As the answer, set down the lines below from the one containing "(** * ai-webtester: the" through the one containing "the properties of", exactly and inclusively, and no others.

** Opening The data block **

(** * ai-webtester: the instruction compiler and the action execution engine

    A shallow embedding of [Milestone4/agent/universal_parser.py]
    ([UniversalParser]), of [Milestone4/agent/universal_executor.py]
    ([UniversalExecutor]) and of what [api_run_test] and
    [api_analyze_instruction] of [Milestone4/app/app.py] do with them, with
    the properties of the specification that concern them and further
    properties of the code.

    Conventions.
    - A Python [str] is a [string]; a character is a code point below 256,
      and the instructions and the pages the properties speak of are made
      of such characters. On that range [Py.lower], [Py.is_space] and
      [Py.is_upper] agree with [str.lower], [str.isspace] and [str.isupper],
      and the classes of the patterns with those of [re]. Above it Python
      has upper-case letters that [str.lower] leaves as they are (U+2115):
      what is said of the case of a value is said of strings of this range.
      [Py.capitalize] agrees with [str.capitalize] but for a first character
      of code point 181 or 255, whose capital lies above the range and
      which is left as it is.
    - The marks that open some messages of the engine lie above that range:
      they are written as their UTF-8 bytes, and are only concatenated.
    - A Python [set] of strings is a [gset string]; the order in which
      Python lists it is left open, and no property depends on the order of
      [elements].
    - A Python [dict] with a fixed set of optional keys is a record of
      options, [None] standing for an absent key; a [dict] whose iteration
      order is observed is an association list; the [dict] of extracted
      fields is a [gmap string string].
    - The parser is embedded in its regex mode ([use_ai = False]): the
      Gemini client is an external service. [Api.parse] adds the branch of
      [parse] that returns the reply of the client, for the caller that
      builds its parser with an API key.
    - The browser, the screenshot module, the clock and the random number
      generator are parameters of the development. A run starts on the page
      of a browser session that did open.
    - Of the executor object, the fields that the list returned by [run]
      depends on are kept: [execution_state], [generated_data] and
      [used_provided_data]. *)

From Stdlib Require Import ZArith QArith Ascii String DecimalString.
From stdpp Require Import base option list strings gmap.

** Closing The data block **
** Opening The data block **

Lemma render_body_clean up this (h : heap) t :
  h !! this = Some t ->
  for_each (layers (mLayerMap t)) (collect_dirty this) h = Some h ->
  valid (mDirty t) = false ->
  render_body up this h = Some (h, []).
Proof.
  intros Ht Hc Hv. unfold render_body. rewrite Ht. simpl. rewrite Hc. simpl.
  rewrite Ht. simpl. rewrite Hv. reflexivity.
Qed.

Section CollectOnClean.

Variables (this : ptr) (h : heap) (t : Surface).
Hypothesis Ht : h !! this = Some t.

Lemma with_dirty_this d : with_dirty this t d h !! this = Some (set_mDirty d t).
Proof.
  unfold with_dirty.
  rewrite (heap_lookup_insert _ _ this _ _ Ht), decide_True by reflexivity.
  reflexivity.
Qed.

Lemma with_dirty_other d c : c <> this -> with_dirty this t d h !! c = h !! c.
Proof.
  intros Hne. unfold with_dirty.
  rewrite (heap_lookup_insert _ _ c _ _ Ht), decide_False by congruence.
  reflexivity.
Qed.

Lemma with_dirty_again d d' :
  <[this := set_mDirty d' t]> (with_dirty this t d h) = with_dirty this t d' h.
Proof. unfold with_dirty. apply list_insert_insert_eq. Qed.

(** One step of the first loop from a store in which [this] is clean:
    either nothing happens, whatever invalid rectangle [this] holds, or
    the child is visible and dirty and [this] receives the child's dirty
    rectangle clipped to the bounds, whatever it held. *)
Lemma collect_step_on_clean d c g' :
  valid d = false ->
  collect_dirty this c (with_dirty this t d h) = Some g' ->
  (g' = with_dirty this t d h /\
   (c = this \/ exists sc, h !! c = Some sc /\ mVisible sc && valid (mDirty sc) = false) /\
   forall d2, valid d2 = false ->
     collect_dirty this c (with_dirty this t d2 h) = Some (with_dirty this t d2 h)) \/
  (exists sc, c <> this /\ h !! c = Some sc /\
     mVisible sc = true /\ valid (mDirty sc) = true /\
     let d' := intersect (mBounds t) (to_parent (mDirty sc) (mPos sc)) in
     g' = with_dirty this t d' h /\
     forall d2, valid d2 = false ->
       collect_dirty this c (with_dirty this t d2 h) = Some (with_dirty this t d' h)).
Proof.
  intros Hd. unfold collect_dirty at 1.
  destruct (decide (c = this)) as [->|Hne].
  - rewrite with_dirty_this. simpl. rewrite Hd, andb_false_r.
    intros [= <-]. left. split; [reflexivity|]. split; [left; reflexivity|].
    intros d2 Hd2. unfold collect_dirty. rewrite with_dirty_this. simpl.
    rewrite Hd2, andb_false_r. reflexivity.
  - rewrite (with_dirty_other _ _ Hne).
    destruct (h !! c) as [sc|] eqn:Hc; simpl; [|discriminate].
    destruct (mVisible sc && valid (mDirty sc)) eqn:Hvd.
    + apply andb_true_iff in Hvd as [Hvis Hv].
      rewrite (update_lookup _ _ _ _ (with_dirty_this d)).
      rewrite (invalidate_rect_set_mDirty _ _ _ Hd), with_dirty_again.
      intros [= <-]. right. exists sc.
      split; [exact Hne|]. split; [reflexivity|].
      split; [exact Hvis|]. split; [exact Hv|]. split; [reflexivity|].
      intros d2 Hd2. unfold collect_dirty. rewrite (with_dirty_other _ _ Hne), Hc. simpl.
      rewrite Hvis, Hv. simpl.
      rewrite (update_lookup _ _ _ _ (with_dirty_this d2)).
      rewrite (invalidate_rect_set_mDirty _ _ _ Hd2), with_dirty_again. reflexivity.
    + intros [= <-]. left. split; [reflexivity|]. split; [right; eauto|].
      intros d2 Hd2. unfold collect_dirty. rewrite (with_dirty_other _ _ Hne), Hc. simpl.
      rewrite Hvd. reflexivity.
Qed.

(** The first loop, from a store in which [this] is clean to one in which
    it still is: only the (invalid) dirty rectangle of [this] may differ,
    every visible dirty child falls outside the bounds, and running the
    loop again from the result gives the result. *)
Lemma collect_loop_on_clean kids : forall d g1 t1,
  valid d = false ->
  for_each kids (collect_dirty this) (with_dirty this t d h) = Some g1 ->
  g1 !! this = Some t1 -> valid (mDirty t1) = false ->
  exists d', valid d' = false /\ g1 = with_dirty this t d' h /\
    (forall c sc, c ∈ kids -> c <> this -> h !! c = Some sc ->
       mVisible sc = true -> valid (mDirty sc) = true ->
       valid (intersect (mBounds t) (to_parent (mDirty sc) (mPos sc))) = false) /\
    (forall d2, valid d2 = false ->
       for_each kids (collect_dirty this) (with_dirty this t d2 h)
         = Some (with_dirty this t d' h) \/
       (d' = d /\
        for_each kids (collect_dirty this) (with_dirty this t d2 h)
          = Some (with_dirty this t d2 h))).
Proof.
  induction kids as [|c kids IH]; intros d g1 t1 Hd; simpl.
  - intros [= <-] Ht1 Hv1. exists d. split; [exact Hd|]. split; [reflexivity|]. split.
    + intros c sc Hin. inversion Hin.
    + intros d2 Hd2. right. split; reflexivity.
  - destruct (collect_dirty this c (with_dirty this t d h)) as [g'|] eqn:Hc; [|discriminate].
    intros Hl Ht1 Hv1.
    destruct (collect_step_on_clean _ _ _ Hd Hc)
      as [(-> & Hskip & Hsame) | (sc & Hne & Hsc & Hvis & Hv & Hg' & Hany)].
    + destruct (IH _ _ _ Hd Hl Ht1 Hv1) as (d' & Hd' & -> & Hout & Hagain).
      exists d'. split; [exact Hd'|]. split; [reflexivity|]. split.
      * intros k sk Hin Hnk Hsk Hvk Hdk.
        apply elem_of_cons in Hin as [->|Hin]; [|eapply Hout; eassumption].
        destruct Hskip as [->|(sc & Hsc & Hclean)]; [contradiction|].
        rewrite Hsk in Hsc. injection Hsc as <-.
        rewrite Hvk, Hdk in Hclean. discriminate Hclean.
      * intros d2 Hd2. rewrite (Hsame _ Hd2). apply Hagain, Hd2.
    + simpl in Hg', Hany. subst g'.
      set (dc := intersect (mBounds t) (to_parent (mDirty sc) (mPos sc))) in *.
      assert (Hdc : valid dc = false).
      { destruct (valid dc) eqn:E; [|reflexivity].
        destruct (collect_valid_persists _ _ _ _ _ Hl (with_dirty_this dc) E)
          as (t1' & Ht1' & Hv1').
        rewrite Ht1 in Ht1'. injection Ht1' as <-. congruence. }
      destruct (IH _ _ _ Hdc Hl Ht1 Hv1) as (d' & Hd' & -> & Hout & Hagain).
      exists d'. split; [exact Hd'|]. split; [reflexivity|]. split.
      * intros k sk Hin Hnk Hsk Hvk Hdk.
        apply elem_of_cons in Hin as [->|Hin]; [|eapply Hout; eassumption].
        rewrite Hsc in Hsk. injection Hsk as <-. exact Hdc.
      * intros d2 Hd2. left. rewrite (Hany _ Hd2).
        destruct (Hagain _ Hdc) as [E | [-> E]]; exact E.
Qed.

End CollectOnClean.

** Closing The data block **

Your response –
(** * ai-webtester: the instruction compiler and the action execution engine

    A shallow embedding of [Milestone4/agent/universal_parser.py]
    ([UniversalParser]), of [Milestone4/agent/universal_executor.py]
    ([UniversalExecutor]) and of what [api_run_test] and
    [api_analyze_instruction] of [Milestone4/app/app.py] do with them, with
    the properties of the specification that concern them and further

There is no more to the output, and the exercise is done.